To demonstrate the application to epileptic seizure detection, we use functional PCA to extract the principal components of the power spectra of signals from the sets C, D and E. From the results one can see if there exist some dominant signal components. Additionally, the corresponding scores can be used for clustering. The obtained results are displayed in Fig. 6. From Fig. 6(a), one can see that the extracted features for non-seizure signals (sets C and D) and seizure signals (set E) form into clusters and they are linearly separable in first PC. Figure 6(b) display that, the first eigenvalue is very dominant, which explains why the extracted features are highly separable in the first PC. This implies that the extracted first PC scores can be successfully classified using a simple classification method, such as k-NN. The second PC scores are not helpful in contributing to the cluster effect as they are completely overlapped. We further investigate the effect of the number of basis functions (i.e., K) on the separability of extracted signal features (i.e., principal component scores of power spectra).
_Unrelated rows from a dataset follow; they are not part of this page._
(* ===== verification/Defs.v ===== *)
(** Cipher suites and key management suites (src/common/defs.h)

    A set of suites is a C integer whose bits are the suites. *)
From S2P Require Import Prelude.

Definition BIT (n : Z) : Z := Z.shiftl 1 n.

(** [!!(a & mask)] *)
Definition any_of (a mask : Z) : bool := negb (bool_decide (Z.land a mask = 0)).
Definition lors (l : list Z) : Z := foldr Z.lor 0 l.

Definition WPA_CIPHER_NONE := BIT 0.
Definition WPA_CIPHER_WEP40 := BIT 1.
Definition WPA_CIPHER_WEP104 := BIT 2.
Definition WPA_CIPHER_TKIP := BIT 3.
Definition WPA_CIPHER_CCMP := BIT 4.
Definition WPA_CIPHER_AES_128_CMAC := BIT 5.
Definition WPA_CIPHER_GCMP := BIT 6.
Definition WPA_CIPHER_SMS4 := BIT 7.
Definition WPA_CIPHER_GCMP_256 := BIT 8.
Definition WPA_CIPHER_CCMP_256 := BIT 9.
Definition WPA_CIPHER_BIP_GMAC_128 := BIT 11.
Definition WPA_CIPHER_BIP_GMAC_256 := BIT 12.
Definition WPA_CIPHER_BIP_CMAC_256 := BIT 13.
Definition WPA_CIPHER_GTK_NOT_USED := BIT 14.

Definition WPA_KEY_MGMT_IEEE8021X := BIT 0.
Definition WPA_KEY_MGMT_PSK := BIT 1.
Definition WPA_KEY_MGMT_NONE := BIT 2.
Definition WPA_KEY_MGMT_IEEE8021X_NO_WPA := BIT 3.
Definition WPA_KEY_MGMT_WPA_NONE := BIT 4.
Definition WPA_KEY_MGMT_FT_IEEE8021X := BIT 5.
Definition WPA_KEY_MGMT_FT_PSK := BIT 6.
Definition WPA_KEY_MGMT_IEEE8021X_SHA256 := BIT 7.
Definition WPA_KEY_MGMT_PSK_SHA256 := BIT 8.
Definition WPA_KEY_MGMT_WPS := BIT 9.
Definition WPA_KEY_MGMT_SAE := BIT 10.
Definition WPA_KEY_MGMT_FT_SAE := BIT 11.
Definition WPA_KEY_MGMT_WAPI_PSK := BIT 12.
Definition WPA_KEY_MGMT_WAPI_CERT := BIT 13.
Definition WPA_KEY_MGMT_CCKM := BIT 14.
Definition WPA_KEY_MGMT_OSEN := BIT 15.
Definition WPA_KEY_MGMT_IEEE8021X_SUITE_B := BIT 16.
Definition WPA_KEY_MGMT_IEEE8021X_SUITE_B_192 := BIT 17.
Definition WPA_KEY_MGMT_FILS_SHA256 := BIT 18.
Definition WPA_KEY_MGMT_FILS_SHA384 := BIT 19.
Definition WPA_KEY_MGMT_FT_FILS_SHA256 := BIT 20.
Definition WPA_KEY_MGMT_FT_FILS_SHA384 := BIT 21.
Definition WPA_KEY_MGMT_OWE := BIT 22.
Definition WPA_KEY_MGMT_DPP := BIT 23.
Definition WPA_KEY_MGMT_FT_IEEE8021X_SHA384 := BIT 24.
Definition WPA_KEY_MGMT_PASN := BIT 25.
Definition WPA_KEY_MGMT_SAE_EXT_KEY := BIT 26.

Definition WPA_KEY_MGMT_FT : Z :=
  lors [WPA_KEY_MGMT_FT_PSK; WPA_KEY_MGMT_FT_IEEE8021X; WPA_KEY_MGMT_FT_IEEE8021X_SHA384;
        WPA_KEY_MGMT_FT_SAE; WPA_KEY_MGMT_FT_FILS_SHA256; WPA_KEY_MGMT_FT_FILS_SHA384].

Definition wpa_key_mgmt_wpa_ieee8021x (akm : Z) : bool :=
  any_of akm (lors [WPA_KEY_MGMT_IEEE8021X; WPA_KEY_MGMT_FT_IEEE8021X;
    WPA_KEY_MGMT_FT_IEEE8021X_SHA384; WPA_KEY_MGMT_CCKM; WPA_KEY_MGMT_OSEN;
    WPA_KEY_MGMT_IEEE8021X_SHA256; WPA_KEY_MGMT_IEEE8021X_SUITE_B;
    WPA_KEY_MGMT_IEEE8021X_SUITE_B_192; WPA_KEY_MGMT_FILS_SHA256; WPA_KEY_MGMT_FILS_SHA384;
    WPA_KEY_MGMT_FT_FILS_SHA256; WPA_KEY_MGMT_FT_FILS_SHA384]).
Definition wpa_key_mgmt_wpa_psk_no_sae (akm : Z) : bool :=
  any_of akm (lors [WPA_KEY_MGMT_PSK; WPA_KEY_MGMT_FT_PSK; WPA_KEY_MGMT_PSK_SHA256]).
Definition wpa_key_mgmt_wpa_psk (akm : Z) : bool :=
  any_of akm (lors [WPA_KEY_MGMT_PSK; WPA_KEY_MGMT_FT_PSK; WPA_KEY_MGMT_PSK_SHA256;
    WPA_KEY_MGMT_SAE; WPA_KEY_MGMT_SAE_EXT_KEY; WPA_KEY_MGMT_FT_SAE]).
Definition wpa_key_mgmt_ft (akm : Z) : bool := any_of akm WPA_KEY_MGMT_FT.
Definition wpa_key_mgmt_only_ft (akm : Z) : bool :=
  wpa_key_mgmt_ft akm && bool_decide (Z.ldiff akm WPA_KEY_MGMT_FT = 0).
Definition wpa_key_mgmt_ft_psk (akm : Z) : bool := any_of akm WPA_KEY_MGMT_FT_PSK.
Definition wpa_key_mgmt_sae (akm : Z) : bool :=
  any_of akm (lors [WPA_KEY_MGMT_SAE; WPA_KEY_MGMT_SAE_EXT_KEY; WPA_KEY_MGMT_FT_SAE]).
Definition wpa_key_mgmt_sae_ext_key (akm : Z) : bool := any_of akm WPA_KEY_MGMT_SAE_EXT_KEY.
Definition wpa_key_mgmt_fils (akm : Z) : bool :=
  any_of akm (lors [WPA_KEY_MGMT_FILS_SHA256; WPA_KEY_MGMT_FILS_SHA384;
    WPA_KEY_MGMT_FT_FILS_SHA256; WPA_KEY_MGMT_FT_FILS_SHA384]).
Definition wpa_key_mgmt_sha256 (akm : Z) : bool :=
  any_of akm (lors [WPA_KEY_MGMT_PSK_SHA256; WPA_KEY_MGMT_IEEE8021X_SHA256; WPA_KEY_MGMT_SAE;
    WPA_KEY_MGMT_FT_SAE; WPA_KEY_MGMT_OSEN; WPA_KEY_MGMT_IEEE8021X_SUITE_B;
    WPA_KEY_MGMT_FILS_SHA256; WPA_KEY_MGMT_FT_FILS_SHA256]).
Definition wpa_key_mgmt_sha384 (akm : Z) : bool :=
  any_of akm (lors [WPA_KEY_MGMT_IEEE8021X_SUITE_B_192; WPA_KEY_MGMT_FT_IEEE8021X_SHA384;
    WPA_KEY_MGMT_FILS_SHA384; WPA_KEY_MGMT_FT_FILS_SHA384]).
Definition wpa_key_mgmt_suite_b (akm : Z) : bool :=
  any_of akm (lors [WPA_KEY_MGMT_IEEE8021X_SUITE_B; WPA_KEY_MGMT_IEEE8021X_SUITE_B_192]).
Definition wpa_key_mgmt_wpa (akm : Z) : bool :=
  wpa_key_mgmt_wpa_ieee8021x akm || wpa_key_mgmt_wpa_psk akm || wpa_key_mgmt_fils akm ||
  wpa_key_mgmt_sae akm || bool_decide (akm = WPA_KEY_MGMT_OWE) ||
  bool_decide (akm = WPA_KEY_MGMT_DPP).
Definition wpa_key_mgmt_wpa_any (akm : Z) : bool :=
  wpa_key_mgmt_wpa akm || any_of akm WPA_KEY_MGMT_WPA_NONE.
Definition wpa_key_mgmt_cckm (akm : Z) : bool := bool_decide (akm = WPA_KEY_MGMT_CCKM).
Definition wpa_key_mgmt_cross_akm (akm : Z) : bool :=
  any_of akm (lors [WPA_KEY_MGMT_PSK; WPA_KEY_MGMT_PSK_SHA256; WPA_KEY_MGMT_SAE;
    WPA_KEY_MGMT_SAE_EXT_KEY]).

Definition WPA_PROTO_WPA := BIT 0.
Definition WPA_PROTO_RSN := BIT 1.
Definition WPA_PROTO_WAPI := BIT 2.
Definition WPA_PROTO_OSEN := BIT 3.

(** Length of a PMKID (src/common/wpa_common.h) *)
Definition PMKID_LEN := 16.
The proposed method is applied to signals from sets A, B, C and D only by varying the value of K. The obtained results are displayed in Fig. 7. We observe that the proposed method is highly successful in separating the artifacts (i.e., open/closed eyes) as the results did not depend on how the number of basis functions was selected. The feature separability increases with the decrease of K, i.e. the number of basis functions. This may suggest that the sparsity in approximation of the signal power spectra plays an important role in the success of applying functional principal component analysis. When \(K=50\), the extracted features for epileptic signals overlap significantly. This overlapping changes when K decreases, and features start to be fully separable when K is relatively small, for example, around 20. When \(K=5\), the obtained results are considered to be optimal in the sense of feature separability. However, the overall separability between healthy and epileptic signals is not affected by the number of basis functions. This may suggest that applying the proposed methods to the epilepsy diagnosis problem can be a successful tool, which allows separating the healthy and patient signal.

4 Concluding Remarks

Clustering and classification of high-dimensional data are important aspects in both pattern recognition and artificial intelligence. To be successful in dealing with clustering and classification, dimension reduction of high-dimensional data plays an important role. In this work, we focus on the study of using feature extraction as a dimension reduction approach. We use EEG signals to illustrate our proposed methodologies. We first transform EEG signals to the spectral domain to obtain their power spectra. Next, we apply functional principal component analysis, which is considered to be a special case of functional probe, to further investigate the characteristics of the signals and to extract their features for clustering. We have demonstrated that functional principal component analysis in spectral domain is useful for better understanding of different types of EEG signals. Furthermore, the extracted features can be used for signal classification. We have also investigated the effect of sparsity on the performance of separating signal features. We have observed that the separability of extracted features is significantly improved, when the number of signal components used for approximating the power spectra decreases. This may imply that the sparse approximation for signal approximation in spectral domain is a necessary step for better performance of signal clustering. From an application perspective, the obtained results demonstrate that the proposed method may be useful for both epilepsy diagnosis and epileptic seizure detection. Future work will focus on the study of wavelet spectral domain functional PCA and its application to clustering general random signals such as financial time series.